Раздайся хоть один выстрел, все бы заколебалось и неведомо чем окончилось. Но гвардеец подошел к кирасиру, что-то прошептал на ухо, и все… 28 июня — не 14 декабря: быстро свергли Петра III; главный расход — водка для гвардии; погиб всего один человек — Петр III, убитый через неделю. На престоле — София-Августа-Фредерика, принцесса Ангальт-Цербстская и Бернбургская. В переводе на русский язык — Екатерина II.
7.«Наука процветала еще под сенью трона, а поэты воспевали своих царей, не будучи их рабами. Революционных идей почти не встречалось — великой революционной идеей все еще были реформы Петра… Власть и мысль, императорские указы и гуманное слово, самодержавие и цивилизация… Их союз даже в XVIII столетии удивителен».
Герцен еще не раз заметит, что примерно до начала XIX века многие «лучшие люди» шли вместе с властью.
Екатерине служили способнейшие. Ее орлам прощались все пороки, кроме одного — бездарности. Отсюда победы и блеск… Михаил Никитич Муравьев «разрывается от смеху», читая панегирик Зоричу, очередному фавориту царицы, но сам служит этой царице охотно и хорошо, а через несколько лет займет высокие должности. Когда батюшку Никиту Артамоновича сделают сенатором и тайным советником, сын поздравит: «Будучи сенатором, Вы будете тем наслаждаться, что более получите способов нам добро делать» . Дяди Лунина только что отличились при подавлении Пугачева. Вельможа-поэт Державин восхищен: ему «и знать, и мыслить позволяют!..».

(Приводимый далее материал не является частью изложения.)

(** X8.  Renaming a stored activity (its id a SQLite INTEGER) to a name
    that is not empty once trimmed and that no other activity bears
    succeeds; the activity
    keeps its id, mandatory flag, mask and sort order, the other
    activities and all completions stay as they were, and renaming an
    activity to the name it has changes nothing. *)
Theorem rename_activity_renames (s : db) (aid : Z) (new_name : option pystr)
    (a : activity) :
  NoDup (a_id <$> activities s) ->
  a ∈ activities s -> a_id a = aid -> fits_int64 aid = true ->
  strip (or_empty new_name) <> [] ->
  (forall b, b ∈ activities s -> a_id b <> aid ->
             a_name b <> strip (or_empty new_name)) ->
  exists s',
    db_rename_activity aid new_name s = (Ok (true, py ""), s')
    /\ completions s' = completions s
    /\ sqlite_sequence s' = sqlite_sequence s
    /\ a_id <$> activities s' = a_id <$> activities s
    /\ Activity aid (strip (or_empty new_name)) (a_mandatory a)
         (a_days_mask a) (a_sort_order a) ∈ activities s'
    /\ (forall b, a_id b <> aid ->
          (b ∈ activities s' <-> b ∈ activities s))
    /\ (a_name a = strip (or_empty new_name) -> s' = s).
Proof.
  intros Hnd Ha Haid Hfit Hne Hfree. unfold db_rename_activity.
  destruct (str_truthy (strip (or_empty new_name))) eqn:Ht.
  2: { by apply str_truthy_false in Ht. }
  rewrite Hfit. simpl. rewrite sql_update_name_ok by done.
  eexists. split; [reflexivity|]. simpl.
  split; [done|]. split; [done|]. split; [|split; [|split]].
  - rewrite <- list_fmap_compose. apply list_fmap_ext.
    intros i b _. apply renamed_id.
  - apply list_elem_of_fmap. exists a. split; [|done].
    unfold renamed. rewrite <- Haid, Z.eqb_refl. done.
  - intros b Hb. rewrite list_elem_of_fmap. split.
    + intros (b0 & -> & Hb0). unfold renamed in *.
      destruct (Z.eqb_spec (a_id b0) aid); [by destruct Hb|done].
    + intros Hin. exists b. split; [|done]. unfold renamed.
      by destruct (Z.eqb_spec (a_id b) aid).
  - intros Hsame. rewrite <- (db_eta s) at 4. f_equal.
    rewrite <- (list_fmap_id (activities s)) at 2.
    apply list_fmap_ext. intros i b Hb. unfold renamed. simpl.
    destruct (Z.eqb_spec (a_id b) aid) as [Hid|]; [|done].
    assert (b = a) as ->.
    { apply list_elem_of_lookup in Ha as [j Hj].
      assert (i = j) as ->; [|congruence].
      eapply NoDup_lookup; [exact Hnd| |];
        rewrite list_lookup_fmap; [by rewrite Hb|by rewrite Hj; simpl; congruence]. }
    rewrite <- Hsame. by destruct a.
Qed.

Lemma rename_activity_renames_witness :
  exists s',
    db_rename_activity 2 (Some (py " Write ")) store_optional
    = (Ok (true, py ""), s')
    /\ completions s' = completions store_optional
    /\ sqlite_sequence s' = sqlite_sequence store_optional
    /\ a_id <$> activities s' = a_id <$> activities store_optional
    /\ Activity 2 (strip (or_empty (Some (py " Write "))))
         (a_mandatory (Activity 2 (py "Read") 0 21 2))
         (a_days_mask (Activity 2 (py "Read") 0 21 2))
         (a_sort_order (Activity 2 (py "Read") 0 21 2)) ∈ activities s'
    /\ (forall b, a_id b <> 2 ->
          (b ∈ activities s' <-> b ∈ activities store_optional))
    /\ (a_name (Activity 2 (py "Read") 0 21 2)
        = strip (or_empty (Some (py " Write "))) -> s' = store_optional).
Proof.
  apply (rename_activity_renames store_optional 2 (Some (py " Write "))
           (Activity 2 (py "Read") 0 21 2)).
  - apply (bool_decide_unpack _). vm_compute. reflexivity.
  - apply list_elem_of_further, list_elem_of_here.
  - reflexivity.
  - reflexivity.
  - discriminate.
  - intros b Hb Hid.
    repeat (apply elem_of_cons in Hb as [-> | Hb];
            [first [discriminate | by destruct Hid]|]).
    by apply elem_of_nil in Hb.
Defined.

(** ** The constraints are kept *)

Lemma store_ok_empty : store_ok empty_db.
Proof.
  split; simpl; try apply NoDup_nil_2; try apply fk_ok_empty;
    intros x Hx; by apply elem_of_nil in Hx.
Qed.
(** * bench_report: the benchmark report generator of tools/bench

    A shallow embedding of [tools/bench/bench_report.py]: the two
    line-oriented parsers [parse_go] and [parse_ts], the number formatters
    [fmt_int] and [fmt_float], and the report assembled by [main].

    Python strings are sequences of Unicode code points; they are modelled
    as [list N].  Dictionaries with literal keys that the program builds
    itself ([out]) are finite maps; the items stored in them are records.
    Statements that can raise are in the [result] monad.  [main] takes the
    two logs by their decoded text and the load-generator file by the
    value that [json.load] returns; [main_files] takes the logs as files,
    opened and decoded as UTF-8 where the parsers read them.

    Of the Python runtime the development fixes white space, decimal
    printing of integers, and binary64 floats with their [".nf"] format;
    it takes as parameters the table of Unicode digits beyond ASCII, the
    reading of a number from a string, the [repr] of floats and
    containers, and the clock. *)

From Stdlib Require Import NArith ZArith Ascii String List.
From Stdlib Require Import Floats.SpecFloat.
From Stdlib Require DecimalPos DecimalN.
From stdpp Require Import base option list gmap strings.

Local Open Scope N_scope.

(** ** Python strings *)

Abbreviation str := (list N) (only parsing).

(** An ASCII literal of the source, as code points. *)
Definition lit (s : string) : str :=
  map N_of_ascii (list_ascii_of_string s).

Definition nl : str := [10].

(** [str.isspace] for one code point: the Unicode white space of CPython,
    which is also what [str.strip], [str.split] and the pattern [\s] use. *)
Definition isspace (c : N) : bool :=
  ((9 <=? c) && (c <=? 13)) || ((28 <=? c) && (c <=? 32))
  || (c =? 133) || (c =? 160) || (c =? 5760)
  || ((8192 <=? c) && (c <=? 8202))
  || (c =? 8232) || (c =? 8233) || (c =? 8239) || (c =? 8287)
  || (c =? 12288).

Fixpoint lstrip (s : str) : str :=
  match s with
  | c :: s' => if isspace c then lstrip s' else s
  | [] => []
  end.
(** What holds of every state an analyzer can reach. *)
Record Inv (s : State) : Prop := mkInv {
  inv_cache_owner : forall u e, fetchCache s !! u = Some e ->
    exists i p, calls s !! i = Some (u, p) /\ cachedOf p = Some e;
  inv_cached : forall i u p e, calls s !! i = Some (u, p) ->
    cachedOf p = Some e -> fetchCache s !! u = Some e;
  inv_owner_heap : forall i u p e, calls s !! i = Some (u, p) ->
    ownerOf p = Some e -> is_Some (heap s !! e);
  inv_follow_owner : forall i u p e, calls s !! i = Some (u, p) ->
    followOf p = Some e ->
    exists j q, calls s !! j = Some (u, q) /\ ownerOf q = Some e;
  inv_owner_unique : forall i j ui uj pi pj e,
    calls s !! i = Some (ui, pi) -> calls s !! j = Some (uj, pj) ->
    ownerOf pi = Some e -> ownerOf pj = Some e -> i = j;
  inv_fetched : forall u, u ∈ fetched s ->
    exists i p e, calls s !! i = Some (u, p) /\ fetchOf p = Some e;
  inv_fetch_logged : forall i u p e, calls s !! i = Some (u, p) ->
    fetchOf p = Some e -> u ∈ fetched s;
  inv_nodup : NoDup (fetched s);
  inv_ready : forall e ent, heap s !! e = Some ent -> entryReady ent = true ->
    exists i u site,
      calls s !! i = Some (u, Returned site (entryResult ent) (entryErr ent))
      /\ (site = ViaFetch e \/ site = ViaCancel e);
  inv_returned : forall i u site r er e,
    calls s !! i = Some (u, Returned site r er) ->
    site = ViaReady e \/ site = ViaFetch e \/ site = ViaCancel e ->
    heap s !! e = Some (mkEntry r er true);
  inv_returned_ctx : forall i u site r er,
    calls s !! i = Some (u, Returned site r er) ->
    cancelled (Returned site r er) = true ->
    r = emptyResult /\ er = ctxErr s /\ is_Some er;
  inv_live : ctxErr s = None -> forall i u p, calls s !! i = Some (u, p) ->
    cancelled p = false
    /\ (p = AtLock
        \/ exists e, fetchCache s !! u = Some e
                     /\ (ownerOf p = Some e \/ followOf p = Some e))
}.

End FetchCache.
(** * Balance-sheet downloader (selena_from_nalog_gov.py): a shallow embedding

    The script drives a browser, polls a download directory, moves files
    and writes a report.  Everything outside the script (the WebDriver
    session, the file system, the clock, the random source) is gathered in
    one [World] value; every method of [BalanceSheetDownloader] becomes a
    computation in a state-and-exception monad over that world.  A Python
    exception keeps the effects made before it was raised, so a computation
    returns its outcome together with the world it leaves behind.

    Conventions.
    - Strings are byte strings; the character classes used by [str.strip]
      and [str.lower] are the ASCII ones.
    - Time is a logical clock in milliseconds.  It advances in [time.sleep]
      and by the duration every WebDriver call reports; the statements
      between two such calls take no time.
    - Only exceptions deriving from [Exception] are modelled (a keyboard
      interrupt is not). *)

From Stdlib Require Import List String Ascii Bool Arith ZArith QArith Lia.
From Stdlib Require Import DecimalString DecimalNat FinFun.
Import ListNotations.

Local Close Scope Q_scope.
Local Open Scope nat_scope.
Local Open Scope list_scope.
Local Open Scope string_scope.

(* ===================================================================== *)
(** ** Python strings *)
(* ===================================================================== *)

Module PyStr.

(** The ASCII characters for which [str.isspace] holds. *)
Definition isspace (c : ascii) : bool :=
  let n := nat_of_ascii c in
  (((9 <=? n) && (n <=? 13)) || ((28 <=? n) && (n <=? 32)))%nat.

Fixpoint lstrip (s : string) : string :=
  match s with
  | EmptyString => EmptyString
  | String c r => if isspace c then lstrip r else s
  end.

Fixpoint rev_onto (s acc : string) : string :=
  match s with
  | EmptyString => acc
  | String c r => rev_onto r (String c acc)
  end.

Definition rev (s : string) : string := rev_onto s EmptyString.

Definition rstrip (s : string) : string := rev (lstrip (rev s)).

(** [s.strip()] *)
Definition strip (s : string) : string := rstrip (lstrip s).

(** [bool(s)]: a string is true when it is not empty. *)
Definition truthy (s : string) : bool :=
  match s with EmptyString => false | String _ _ => true end.

(** [s.startswith(p)] *)
Fixpoint startswith (p s : string) : bool :=
  match p, s with
  | EmptyString, _ => true
  | String a p', String b s' => Ascii.eqb a b && startswith p' s'
  | String _ _, EmptyString => false
  end.

(** [s.endswith(suf)] *)
Definition endswith (s suf : string) : bool := startswith (rev suf) (rev s).

Definition lower_ascii (c : ascii) : ascii :=
  let n := nat_of_ascii c in
  if ((65 <=? n) && (n <=? 90))%nat then ascii_of_nat (n + 32) else c.

(** [s.lower()] *)
Fixpoint lower (s : string) : string :=
  match s with
  | EmptyString => EmptyString
  | String c r => String (lower_ascii c) (lower r)
  end.

(** [str(n)] for a natural number. *)
Definition of_nat (n : nat) : string := NilEmpty.string_of_uint (Nat.to_uint n).

(** [s.rfind('.')]: the index of the last dot, if there is one. *)
Fixpoint rfind_dot (s : string) : option nat :=
  match s with
  | EmptyString => None
  | String c r =>
      match rfind_dot r with
      | Some i => Some (S i)
      | None => if Ascii.eqb c "."%char then Some 0 else None
      end
  end.

(** [sep.join(parts)] *)
Fixpoint join (sep : string) (parts : list string) : string :=
  match parts with
  | [] => EmptyString
  | [p] => p
  | p :: rest => p ++ sep ++ join sep rest
  end.

Definition LF : ascii := ascii_of_nat 10.
Definition CR : ascii := ascii_of_nat 13.

(** Iterating over a text file opened with the default [newline=None]:
    ["\n"], ["\r"] and ["\r\n"] all end a line and are handed over as
    ["\n"]; a last line without terminator is handed over as it is.
    [after_cr] tells that the previous character was a ["\r"], whose
    line is already closed. *)
Fixpoint lines_from (cur : string) (after_cr : bool) (s : string) : list string :=
  match s with
  | EmptyString => if truthy cur then [cur] else []
  | String c r =>
      if Ascii.eqb c LF then
        if after_cr then lines_from cur false r
        else (cur ++ String LF EmptyString) :: lines_from EmptyString false r
      else if Ascii.eqb c CR then
        (cur ++ String LF EmptyString) :: lines_from EmptyString true r
      else lines_from (cur ++ String c EmptyString) false r
  end.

Но когда пройдет век Екатерины и «дней Александровых прекрасное начало», тогда «лучшие люди» и власть разойдутся.
Будущие Михаилы Никитичи со своей просвещенной чувствительностью либо в деревнях отсидятся, либо запротестуют, а в министры и сенаторы пойдет сосед, обладающий всеми достоинствами, кроме таланта.
Разумеется, без Гараски за спиной и оброка из Устреки не смотрел бы гвардии сержант, как выступает журавлем дансер Лефевр. Допетровская «толстобрюхая старина», понятно, обходилась мужикам дешевле, чем «пукли над ухом» и «три султанши», так же как боярин с бородою был понятнее барина в парике.
Но история забавляется противоположностями, и без Муравьевых, которые просвещаются, никогда бы не явились Муравьевы, «которых вешают». Прямо из времен Бирона и «гей, Андрей Иваныча!» никогда бы не явились Пушкин и декабристы.
Василий Осипович Ключевский заметил о времени после Ивана Калиты: «В эти спокойные годы успели народиться и вырасти целых два поколения, к нервам которых впечатления детства не привили безотчетного ужаса отцов и дедов перед татарином: они и вышли на Куликово поле».
Два поколения екатерининских дворян также избавляются от отцовских и дедовских страхов, хотя и не помышляют «на Мамая».
Два небитых дворянских поколения — без них и Пушкин был бы не Пушкин, и Лунин — не Лунин.
II
1. «Тамбовского наместничества в Кирсановской округе в селе Никольском Его высокородию господину бригадиру милостивому государю моему Сергею Михайловичу Лунину от тайного советникаНикиты Артамоновича Муравьева и гвардии капитана Михаила Никитича Муравьева из Петербурга.
1788 года сентября 25.
Мы нетерпеливо желаем слышать о благополучном приезде вашем во своясы… На вашем месте я бы имел случай наслаждаться спокойствием и сном и возвратился бы в город гораздо толще, чем поехал…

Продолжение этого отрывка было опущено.